Она окинула мужа довольно суровым взглядом, словно он был незнакомцем, к которому не мешало бы присмотреться и который нес в себе серьезную угрозу.
— А зачем тебе здесь оставаться, если Октавиан вполне может победить?
— И ты еще спрашиваешь?
Диона кивнула, хотя ответа не требовалось.
Луция трясло, и он не мог с собой справиться.
— Я помню о чести и о данной мною присяге. Я помню, что такое дружба.
— A Roma Dea есть до этого дело?
Он покачал головой.
— Я женился на женщине с Востока. И никогда не жалел об этом, не пытался ничего изменить. Как я могу винить Антония за то, что он поступает так же, как и я? С той же добровольной неизбежностью?
— Все, что делает Антоний, бросает вызов Риму, которым он мечтает завладеть. Ты просто обольщаешься. Горожанин может позволить себе это. А правитель — нет.

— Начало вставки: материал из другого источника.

Lemma unit_shape u :
  spells "TB" u ∨ spells "GB" u →
  length u = 2%nat ∧ ∃ c u', u = c :: u' ∧ is_digit c = false.
Proof.
  intros Hu. split.
  - destruct Hu as [Hu|Hu]; apply (f_equal length) in Hu; by rewrite length_map in Hu.
  - destruct u as [|c u'].
    + by destruct Hu as [Hu|Hu].
    + exists c, u'. split; [done|].
      destruct Hu as [Hu|Hu]; by apply (spells_head_not_digit _ _ _ Hu eq_refl).
Qed.

Lemma first_size_survives_append s t du :
  first_occurrence size_head s du → first_occurrence size_head (s ++ t) du.
Proof.
  destruct du as [d u].
  intros (pre & (rest & -> & (post & -> & Hd & Hu)) & Hmin). cbn [fst snd] in *.
  exists pre. split.
  { exists ((d ++ u ++ post) ++ t). split; [by rewrite <- app_assoc|].
    exists (post ++ t). cbn [fst snd]. by rewrite <- !app_assoc. }
  intros pre' [d' u'] (rest' & Heq & (post' & -> & Hd' & Hu')). cbn [fst snd] in *.
  destruct (decide (length pre' < length pre)%nat) as [Hlt|]; [exfalso|lia].
  destruct (unit_shape u Hu) as (Hlen & c0 & u0 & -> & Hc0).
  destruct (unit_shape u' Hu') as (Hlen' & _).
  set (s := pre ++ d ++ (c0 :: u0) ++ post) in *.
  assert (Hs0 : (s ++ t) !! (length pre + length d)%nat = Some c0).
  { replace (s ++ t) with ((pre ++ d) ++ c0 :: (u0 ++ post ++ t))
      by (unfold s; by rewrite <- !app_assoc).
    apply list_lookup_middle. by rewrite length_app. }
  assert (Hle : (length pre' + length d' <= length pre + length d)%nat).
  { destruct (decide (length pre' + length d' <= length pre + length d)%nat); [done|].
    exfalso. rewrite Heq in Hs0.
    rewrite lookup_app_r in Hs0 by lia.
    rewrite lookup_app_l in Hs0 by lia.
    destruct Hd' as [_ Hd']. rewrite Forall_lookup in Hd'.
    apply Hd' in Hs0. congruence. }
  assert (Hn : (length (pre' ++ d' ++ u') <= length s)%nat).
  { unfold s. rewrite !length_app. cbn [length] in *. lia. }
  assert (Htake : take (length (pre' ++ d' ++ u')) s = pre' ++ d' ++ u').
  { rewrite <- (take_app_le s t) by done. rewrite Heq.
    replace (pre' ++ d' ++ u' ++ post') with ((pre' ++ d' ++ u') ++ post')
      by by rewrite <- !app_assoc.
    apply take_app_length. }
  assert (occurs_at size_head s pre' (d', u')) as Hocc.
  { exists (d' ++ u' ++ drop (length (pre' ++ d' ++ u')) s). split.
    - rewrite <- (take_drop (length (pre' ++ d' ++ u')) s) at 1.
      rewrite Htake. by rewrite <- !app_assoc.
    - by eexists. }
  apply Hmin in Hocc. lia.
Qed.
Lemma last_indep (l : list record) :
  ∀ x d d', List.last (x :: l) d = List.last (x :: l) d'.
Proof.
  induction l as [|y l IH]; intros x d d'; [reflexivity|].
  change (List.last (y :: l) d = List.last (y :: l) d'). apply IH.
Qed.

Lemma last_default (first : record) (rest : list record) :
  last (first :: rest) = Some (List.last (first :: rest) first).
Proof.
  revert first. induction rest as [|x rest IH]; intros first; [reflexivity|].
  rewrite last_cons_cons, IH. f_equal.
  change (List.last (x :: rest) x = List.last (x :: rest) first).
  apply last_indep.
Qed.

Lemma cursor_after_app (acc : list record) (first : record)
    (rest : list record) :
  cursor_after (acc ++ first :: rest) =
  Some (id_of (List.last (first :: rest) first)).
Proof.
  unfold cursor_after. by rewrite last_app_cons, last_default.
Qed.

(** The whole trace of a preload: request [i] carries the cursor left by
    page [i - 1], and the cursor at the end is the id of the last record
    collected. *)
Lemma preload_loop_trace (n : nat) :
  ∀ before_id acc log,
  ∃ (pages : list (list record)) (tail : list response),
    fetches (preload_loop n before_id acc log) =
      log ++ zip (before_id :: (cursor_after <$> pages))
               ((Response 200 <$> pages) ++ tail) ∧
    Forall (λ page, page ≠ []) pages ∧
    ((tail = [] ∧ length pages = n) ∨ (∃ r, tail = [r] ∧ stops r)) ∧
    collected (preload_loop n before_id acc log) = acc ++ concat pages ∧
    cursor (preload_loop n before_id acc log) =
      default before_id (last (cursor_after <$> pages)).
Proof.
  induction n as [|n IH]; intros before_id acc log.
  - exists [], []. simpl. rewrite !app_nil_r.
    repeat split; [constructor|by left].
  - simpl. set (r := server (length log) before_id).
    assert (∀ l : list record, stops r →
            ∃ (pages : list (list record)) (tail : list response),
              log ++ [(before_id, r)] =
                log ++ zip (before_id :: (cursor_after <$> pages))
                         ((Response 200 <$> pages) ++ tail) ∧
              Forall (λ page, page ≠ []) pages ∧
              ((tail = [] ∧ length pages = S n) ∨
               (∃ r, tail = [r] ∧ stops r)) ∧
              l = l ++ concat pages ∧
              before_id =
                default before_id (last (cursor_after <$> pages)))
      as Hstop.
    { intros l Hr. exists [], [r]. simpl. rewrite app_nil_r.
      repeat split; [constructor|right; by exists r]. }
    destruct r as [|code body] eqn:Hr; simpl.
    + apply Hstop. by left.
    + destruct (decide (code ≠ 200%Z)) as [Hne|Heq].
      * apply Hstop. right. exists code, body. split; [reflexivity|by left].
      * assert (code = 200%Z) as -> by lia.
        destruct body as [|first rest].
        -- apply Hstop. right. exists 200%Z, []. split; [reflexivity|by right].
        -- destruct (IH (Some (id_of (List.last (first :: rest) first)))
                       (acc ++ first :: rest)
                       (log ++ [(before_id, Response 200 (first :: rest))]))
             as (pages & tail & Hlog & Hne' & Hend & Hacc & Hcur).
           exists ((first :: rest) :: pages), tail.
           split; [|split; [|split; [|split]]].
           ++ rewrite Hlog. rewrite <- app_assoc. simpl.
              unfold cursor_after at 2. by rewrite last_default.
           ++ by constructor.
           ++ destruct Hend as [[-> Hn]|Hend]; [left|by right].
              split; [reflexivity|simpl; lia].
           ++ rewrite Hacc. simpl. by rewrite <- app_assoc.
           ++ rewrite Hcur. rewrite fmap_cons, last_cons.
              destruct (last (cursor_after <$> pages)); simpl; [reflexivity|].
              unfold cursor_after. by rewrite last_default.
Qed.
Lemma format_sale_number_like_BD (n : N) :
  Pg.like_BD (format_sale_number n) = true.
Proof.
  rewrite format_sale_number_shape. unfold Pg.like_BD.
  generalize (Pg.lpad (Pg.text n) 6 "0"). intros s. cbn. now destruct s.
Qed.

(** X13: Whatever the counter value, also beyond 999999, the sale number
    has nine characters and starts with BD-: [LPAD] pads a short number
    and cuts a long one to six characters. *)
Theorem sale_number_width (n : N) :
  String.length (format_sale_number n) = 9%nat
  /\ Pg.like_BD (format_sale_number n) = true.
Proof.
  split; [|apply format_sale_number_like_BD].
  rewrite format_sale_number_shape. unfold Pg.lpad.
  cbn [String.length]. rewrite length_string_of_list_ascii.
  rewrite lpad_list_length by discriminate. reflexivity.
Qed.





(** ** Alerts, continued *)

Lemma with_low_stock_alerts_same (d : db) :
  with_low_stock_alerts (low_stock_alerts d) d = d.
Proof. now destruct d. Qed.

Lemma acknowledge_other_alerts (alertId : uuid) (now : timestamptz)
    (l : list low_stock_alerts.row) :
  ~ In alertId (map low_stock_alerts.id l) ->
  map (fun a =>
         if N.eqb (low_stock_alerts.id a) alertId then
           low_stock_alerts.mk
             (low_stock_alerts.id a) (low_stock_alerts.product_id a)
             (low_stock_alerts.current_stock a)
             (low_stock_alerts.threshold a)
             true (low_stock_alerts.acknowledged_by a) (Some now)
         else a) l = l.
Proof.
  induction l as [|x l IH]; cbn; [reflexivity|].
  intros Hnin.
  destruct (N.eqb_spec (low_stock_alerts.id x) alertId); [tauto|].
  rewrite IH; tauto.
Qed.

(** X15: Acknowledging an alert that does not exist changes nothing. *)
Theorem acknowledgeAlert_unknown (alertId : uuid) (now : timestamptz) (d : db) :
  ~ In alertId (map low_stock_alerts.id (low_stock_alerts d)) ->
  acknowledgeAlert alertId now d = d.
Proof.
  intros Hnin. unfold acknowledgeAlert, update_alert_acknowledged.
  rewrite acknowledge_other_alerts by exact Hnin.
  apply with_low_stock_alerts_same.
Qed.

Lemma acknowledgeAlert_unknown_witness :
  acknowledgeAlert 999 5 after_sale = after_sale.
Proof.
  apply (acknowledgeAlert_unknown 999 5 after_sale).
  vm_compute. intros [H|[]]. discriminate.
Defined.

(** X16: With alert ids unique, acknowledging an alert takes one off the
    count of unacknowledged alerts when the alert was unacknowledged and
    leaves the count when it was acknowledged already. *)
Theorem unacknowledgedCount_acknowledge (alertId : uuid) (now : timestamptz)
    (d : db) (a : low_stock_alerts.row) :
  List.NoDup (map low_stock_alerts.id (low_stock_alerts d)) ->
  In a (low_stock_alerts d) ->
  low_stock_alerts.id a = alertId ->
  (unacknowledgedCount (fetchAlerts (acknowledgeAlert alertId now d))
   + (if low_stock_alerts.is_acknowledged a then 0 else 1)
   = unacknowledgedCount (fetchAlerts d))%nat.
Proof.
  unfold acknowledgeAlert, update_alert_acknowledged, fetchAlerts,
    unacknowledgedCount. cbn [low_stock_alerts with_low_stock_alerts].
  intros Hnd Hin <-.
  induction (low_stock_alerts d) as [|x l IH]; [contradiction|].
  cbn [map] in Hnd. inversion Hnd as [|? ? Hx Hl]; subst.
  cbn [map List.filter].
  destruct Hin as [->|Hin].
  - rewrite N.eqb_refl. cbn [low_stock_alerts.is_acknowledged negb].
    rewrite acknowledge_other_alerts by exact Hx.
    destruct (low_stock_alerts.is_acknowledged a); cbn; lia.
  - specialize (IH Hl Hin).
    destruct (N.eqb_spec (low_stock_alerts.id x) (low_stock_alerts.id a))
      as [Heq|Hne].
    + exfalso. apply Hx. rewrite Heq.
      now apply (in_map low_stock_alerts.id).
    + destruct (low_stock_alerts.is_acknowledged x); cbn [negb length];
        lia.
Qed.
(** * EcoTrack carbon-footprint tracker: validator and emission calculators

    A shallow embedding of the input validator ([validate_kwh_input] of
    [app.py] and of [app1.py]), of the emission calculators
    ([calculate_co2_emission] of [app.py]; the [EmissionCalculator] class
    hierarchy of [app1.py]) and of the two request handlers that call them
    ([calculator], [api_calculate]), with the properties the specification
    states about them.

    Python values are modelled as follows.
    - [str]: a list of Unicode code points ([N]).
    - [float]: IEEE 754 binary64, as [spec_float] with precision 53 and
      [emax] 1024; arithmetic and comparisons are the ones of [SpecFloat].
    - [int]: [Z].
    - an exception: a value of [exn] in the left summand of a result.
    - the objects a calculator instance creates (its history list, the
      record dictionaries): a heap [gmap loc obj], so that aliasing between
      a list and its copy is visible. *)

From Stdlib Require Import ZArith NArith List String Ascii Bool Lia.
From Stdlib Require Import SpecFloat.
From stdpp Require Import base option gmap pretty.
Import ListNotations.

Local Open Scope Z_scope.

(** ** Binary64 floating point *)

Module Float64.

Definition prec : Z := 53.
Definition emax : Z := 1024.

Definition float64 : Type := spec_float.

Definition mul : float64 -> float64 -> float64 := SFmul prec emax.
Definition leb : float64 -> float64 -> bool := SFleb.
Definition ltb : float64 -> float64 -> bool := SFltb.
Definition eqb : float64 -> float64 -> bool := SFeqb.

Definition is_nan (x : float64) : bool :=
  match x with S754_nan => true | _ => false end.

Definition is_infinite (x : float64) : bool :=
  match x with S754_infinity _ => true | _ => false end.

(** The binary64 number nearest to [(-1)^neg * mant * 10^exp10], ties to
    even: what a correctly rounded decimal-to-binary conversion returns
    (CPython's [float(str)] and its parser of float literals).  The decimal
    is an exact quotient of two integers, and [SFdiv] rounds that quotient
    once. A quotient too large for binary64 gives an infinity, one too
    small gives a zero. *)
Definition of_decimal (neg : bool) (mant : N) (exp10 : Z) : float64 :=
  match (mant * 10 ^ Z.to_N exp10)%N, (10 ^ Z.to_N (- exp10))%N with
  | Npos num, Npos den =>
      SFdiv prec emax (S754_finite neg num 0) (S754_finite false den 0)
  | _, _ => S754_zero neg
  end.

Мысли Луция — слово в слово, горькие мысли — прозвучали сейчас из уст Дионы. Тон ее был мягок, но бесстрастен и безразличен, будто она никогда не любила его и не была его женой.
— Я никогда не дезертирую. И мне безразлично, кто собирается сделать это.
— Планк, — пробормотала Диона. — Патриций, фигляр… И друг Антония. Он один из первых, кто изменил присяге верности. Агенобарб умер. Он никогда не передаст тот поцелуй Лелии. Лихорадка убила его. Деллий колеблется. Он обожал Клеопатру, почти поклонялся ей, но привязанности слабеют: величие — это бронза.
Луций пристально взглянул на нее. Вещала сама богиня, матерь богов Египта.
— Но бронза слишком быстро тускнеет.
— Великая слава быстро меркнет.
Диона вздохнула и опустила голову, но вскоре выпрямилась и снова заговорила обычным голосом.
— Если тебе нужно уйти, уходи. Я знаю, что для тебя значит Roma Dea. Она разрывает на части твое сердце.
Слова жены прозвучали холодно, и это было невыносимо. Если бы она спорила, бушевала, была разумно неразумной, как любая жена, он, наверное, выкрикнул бы что-нибудь в ответ, поссорился с ней и ушел в гневе. Но ее понимание, спокойствие приятия обезоружили его. Его душа была обнажена, и сейчас он ненавидел себя.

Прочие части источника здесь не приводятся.